All these symptoms are common for hemorrhoids, and 75 percent of people get hemorrhoids at some point. So how, then, do you know when it might be something else?
What Are Hemorrhoids?
Hemorrhoids are itching, painful or bleeding masses of swollen tissues and veins located in the anus and rectum. This results from congestion in the blood vessels around the anal canal. Hemorrhoids can be either internal (above the junction between the anus and rectum) or external (below the junction of the rectum and anus). About 89 percent of all Americans will experience hemorrhoids at some point in their lives, so they are much more common than you may think. Most hemorrhoids occur from an increase in pressure, often from straining to have a bowel movement. Hemorrhoids can also be caused by:
- Sitting for long periods of time
- Chronic constipation or diarrhea
- Lifiting objects that are too heavy
Symptoms of Hemorrhoids
Although the most common symptom of hemorrhoids is blood in the stool or blood on the toilet paper after wiping, there are other warning signs as well. Some other common symptoms of hemorrhoids are:
- Irritation and itching
- Pain or discomfort during bowel movements
- Sensitive, painful lumps around the anus
- Leakage of feces
Hemorrhoids can be completely painless, as with internal hemorrhoids, or they can be quite painful when they are outside the anus. Depending in your toilet habits, you can exacerbate irritation and cause more bleeding and itching. Excessive rubbing or cleaning of the affected area can just make it worse.
Hemorrhoids: Determining the Diagnosis
When symptoms can be caused by more than one disease, doctors call it a differential diagnosis. Here are five different causes for hemorrhoid symptoms you need to know about:
- Colon cancer and rectal cancer. “These cancers can occur near the rectum and cause bleeding and discomfort that are similar to hemorrhoid symptoms,” says Dr. Hall. “Rectal and colon cancer are rare before age 40.” Colon cancer symptoms may include persistent bleeding, a change in bowel habits or bowel movement shape, lower abdominal pain, and unexpected weight loss.

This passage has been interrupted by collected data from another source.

Definition create_defered_links (h : new_cpio_header) : prog core unit :=
  s ← get_st;
  ds ← defered_loop h (deferments s);
  set_deferments ds.

Fixpoint final_loop (ds : list new_cpio_header) : prog core unit :=
  match ds with
  | [] => mret tt
  | d :: ds =>
      link_res ← link_header d;
      (if link_res =? 0 then mret tt
       else
         e ← syscall (Open (c_name d));
         match e with
         | Some _ => mret tt
         | None =>
             _ ← syscall (Fchown (u32 (c_uid d)) (u32 (c_gid d)));
             _ ← syscall (Fchmod (u32 (c_mode d)));
             _ ← syscall Close;
             mret tt
         end);;
      final_loop ds
  end.

Definition create_final_defers : prog core unit :=
  s ← get_st;
  final_loop (deferments s).

(** *** Names of directories *)

Definition ISSLASH (c : Z) : bool := c =? 47.
Fixpoint skip_slashes (p : list Z) : list Z :=
  match p with
  | c :: p' => if ISSLASH c then skip_slashes p' else p
  | [] => []
  end.

(** The last component, as what is left of the name from [base] on. *)
Fixpoint base_loop (fuel : nat) (base p : list Z) : list Z :=
  match fuel, p with
  | S fuel, c :: p' =>
      if ISSLASH c then
        match skip_slashes p' with
        | [] => if ISSLASH (default 0 (head base)) then [47] else base
        | q => base_loop fuel q (tail q)
        end
      else base_loop fuel base p'
  | _, _ => base
  end.
Definition base_name (name : list Z) : list Z := base_loop (length name) name name.

Fixpoint base_len (fuel : nat) (name : list Z) : nat :=
  match fuel with
  | O => length name
  | S fuel =>
      if (1 <? Z.of_nat (length name)) && ISSLASH (default 0 (last name)) then base_len fuel (removelast name) else length name
  end.

Definition strip_trailing_slashes (path : list Z) : list Z :=
  let base := base_name path in
  take (length path - length base + base_len (length base) base) path.

(** [chown] and [chmod] of a new file. *)
Definition set_attributes (h : new_cpio_header) : prog core unit :=
  _ ← syscall (Chown (c_name h) (u32 (c_uid h)) (u32 (c_gid h)));
  _ ← syscall (Chmod (c_name h) (u32 (c_mode h)));
  mret tt.

Definition copyin_directory (h : new_cpio_header) (existing_dir : bool) : prog core unit :=
  let h := set_name (strip_trailing_slashes (c_name h)) h in
  if bool_decide (c_name h = [46]) then mret tt
  else
    res ← (if existing_dir then mret None else syscall (Mkdir (c_name h) (u32 (c_mode h))));
    match res with
    | None => set_attributes h
    | Some errno =>
        if negb (errno =? EEXIST) then mret tt
        else
          st_mode ← sys_lstat (c_name h);
          match st_mode with
          | Some m => if S_ISDIR m then set_attributes h else mret tt
          | None => mret tt
          end
    end.

Definition copyin_device (h : new_cpio_header) : prog core unit :=
  link_res ← (if 1 <? c_nlink h then link_header h else mret (-1));
  if link_res =? 0 then mret tt
  else
    res ← syscall (Mknod (c_name h) (u32 (c_mode h)) (makedev (s32 (c_rdev_maj h)) (s32 (c_rdev_min h))));
    match res with
    | Some _ => mret tt
    | None => set_attributes h
    end.

(** A name that is in the way is removed, unless it is a directory and is to
    become one: whether to go on, and [existing_dir]. *)
Definition remove_existing (h : new_cpio_header) : prog core (bool * bool) :=
  st_mode ← sys_lstat (c_name h);
  match st_mode with
  | None => mret (true, false)
  | Some m =>
      if S_ISDIR m && (Z.land (c_mode h) S_IFMT =? S_IFDIR) then mret (true, true)
      else
        e ← syscall (if S_ISDIR m then Rmdir (c_name h) else Unlink (c_name h));
        mret (match e with None => true | Some _ => false end, false)
  end.

(** The end of [copyin_link], with the target of the link. *)
Definition make_symlink (h : new_cpio_header) (link_name : list Z) : prog core unit :=
  res ← syscall (Symlink link_name (c_name h));
  match res with
  | Some _ => mret tt
  | None => _ ← syscall (Lchown (c_name h) (u32 (c_uid h)) (u32 (c_gid h))); mret tt
  end.
End files.
Arguments core _ : clear implicits.

(** ** The input

    [in_buff] holds the [input_size] bytes that are left in the buffer, [input]
    what is still to be read, [reads] counts the calls of [read]: the [k]-th
    one delivers [read_size k] bytes, but at least one and not more than there
    are or than it was asked for, or fails. *)

Record tape := mk_tape { in_buff : list Z; input : list Z; reads : nat }.
Definition stream (t : tape) : list Z := in_buff t ++ input t.

Section archive.
Context {W : Type} `{!Files W} (read_size : nat → option nat).

Abbreviation io := (prog (tape * core W)).

Definition lift {A} (m : prog (core W) A) : io A := λ '(t, s),
  match m s with Ret (a, s') => Ret (a, (t, s')) | Exit code => Exit code | Fault => Fault end.

(** [read(in_des, input_buffer, num_bytes)] *)
Definition read_input (num_bytes : Z) (t : tape) : option (list Z * tape) :=
  match read_size (reads t) with
  | None => None
  | Some k =>
      let n := Nat.min (Nat.max 1 k) (Z.to_nat num_bytes) in
      Some (take n (input t), mk_tape (in_buff t) (drop n (input t)) (S (reads t)))
  end.

Definition tape_fill_input_buffer (num_bytes : Z) : io unit := λ '(t, s),
  let num_bytes := if num_bytes <? io_block_size then num_bytes else io_block_size in
  match read_input num_bytes t with
  | None => Exit 1
  | Some ([], _) => Exit 1
  | Some (bs, t) => Ret (tt, (mk_tape bs (input t) (reads t), s))
  end.

Definition fill_if_empty : io unit := λ ts,
  if bool_decide (in_buff ts.1 = []) then tape_fill_input_buffer io_block_size ts else Ret (tt, ts).

(** The next at most [n] bytes of the buffer. *)
Definition take_input (n : Z) : io (list Z) := λ '(t, s),
  let k := Z.to_nat (Z.min n (Z.of_nat (length (in_buff t)))) in
  Ret (take k (in_buff t), (mk_tape (drop k (in_buff t)) (input t) (reads t), s)).

Fixpoint tape_read_loop (fuel : nat) (bytes_left : Z) : io (list Z) :=
  if bytes_left <=? 0 then mret []
  else
    match fuel with
    | O => crash
    | S fuel =>
        fill_if_empty;;
        bs ← take_input bytes_left;
        rest ← tape_read_loop fuel (bytes_left - Z.of_nat (length bs));
        mret (bs ++ rest)
    end.

(** The bytes read; a round takes at least one. *)
Definition tape_buffered_read (num_bytes : Z) : io (list Z) := tape_read_loop (Z.to_nat num_bytes) num_bytes.
Definition tape_toss_input (num_bytes : Z) : io unit := _ ← tape_buffered_read num_bytes; mret tt.

Fixpoint copy_loop (fuel : nat) (num_bytes : Z) : io unit :=
  if num_bytes <=? 0 then mret tt
  else
    match fuel with
    | O => crash
    | S fuel =>
        fill_if_empty;;
        bs ← take_input num_bytes;
        lift (disk_buffered_write bs);;
        copy_loop fuel (num_bytes - Z.of_nat (length bs))
    end.
Definition copy_files_tape_to_disk (num_bytes : Z) : io unit := copy_loop (Z.to_nat num_bytes) num_bytes.

Definition tape_skip_padding (offset : Z) : io unit :=
  let pad := Z.rem (4 - Z.rem (s32 offset) 4) 4 in
  if negb (pad =? 0) then tape_toss_input pad else mret tt.

(** [tape_toss_input] and [tape_skip_padding] of the data of a file. *)
Definition skip_data (h : new_cpio_header) : io unit :=
  tape_toss_input (s64 (c_filesize h));;
  tape_skip_padding (c_filesize h).

(** ** The entries *)

Definition try_existing_file (h : new_cpio_header) : io (bool * bool) :=
  '((go_on, existing_dir) : bool * bool) ← lift (remove_existing h);
  (if go_on then mret tt else skip_data h);;
  mret (go_on, existing_dir).

Definition copy_contents (h : new_cpio_header) : io unit :=
  e ← lift (syscall (Open (c_name h)));
  match e with
  | Some _ => skip_data h
  | None =>
      copy_files_tape_to_disk (s64 (c_filesize h));;
      lift disk_empty_output_buffer;;
      _ ← lift (syscall Close);
      lift (set_attributes h);;
      tape_skip_padding (c_filesize h);;
      if 1 <? c_nlink h then lift (create_defered_links h) else mret tt
  end.

Definition copyin_regular_file (h : new_cpio_header) : io unit :=
  if 1 <? c_nlink h then
    if c_filesize h =? 0 then
      lift (defer_copyin h);;
      skip_data h
    else
      link_res ← lift (link_header h);
      if link_res =? 0 then skip_data h else copy_contents h
  else copy_contents h.

(** The string in a buffer that holds a NUL. *)
Fixpoint string_in (l : list Z) : option (list Z) :=
  match l with
  | [] => None
  | c :: l => if c =? 0 then Some [] else cons c <$> string_in l
  end.

(** The buffer for the target has [(unsigned) c_filesize + 1] bytes. *)
Definition copyin_link (h : new_cpio_header) : io unit :=
  if u32 (u32 (c_filesize h) + 1) <=? c_filesize h then crash
  else
    link_name ← tape_buffered_read (s64 (c_filesize h));
    tape_skip_padding (c_filesize h);;
    target ← of_option (string_in (link_name ++ [0]));
    lift (make_symlink h target).

Definition copyin_file (h : new_cpio_header) : io unit :=
  '((go_on, existing_dir) : bool * bool) ← try_existing_file h;
  if negb go_on then mret tt
  else
    let type := Z.land (c_mode h) S_IFMT in
    if type =? S_IFREG then copyin_regular_file h
    else if type =? S_IFDIR then lift (copyin_directory h existing_dir)
    else if (type =? S_IFCHR) || (type =? S_IFBLK) || (type =? S_IFSOCK) || (type =? S_IFIFO) then lift (copyin_device h)
    else if type =? S_IFLNK then copyin_link h
    else skip_data h.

- Inflammatory bowel disease (IBD). This condition, which Hall says includes ulcerative colitis and Crohn’s disease, can cause rectal bleeding and discomfort. Both types of IBD are long-term diseases that usually begin in young adults, he says. Symptoms may include cramps, diarrhea, weight loss, and fever.
- Anal fissures. “Anal fissures are small tears, like paper cuts, in the anal canal that can act very much like hemorrhoids,” says Hall. Anal fissures can cause pain, burning, and bleeding. They can occur at any age and are usually caused by constipation. Anal fissures usually clear up with home treatments similar to those used for hemorrhoids.
- Pruritis ani.“This condition is frequently mistaken for hemorrhoids because it causes itching and burning in the rectal area,” explains Hall. “It is actually a type of localized dermatitis.” Pruritis ani causes an intense urge to scratch. It may result from too much moisture or a food sensitivity. Treatment involves keeping the area dry, avoiding scrubbing, and using a prescription ointment or cream.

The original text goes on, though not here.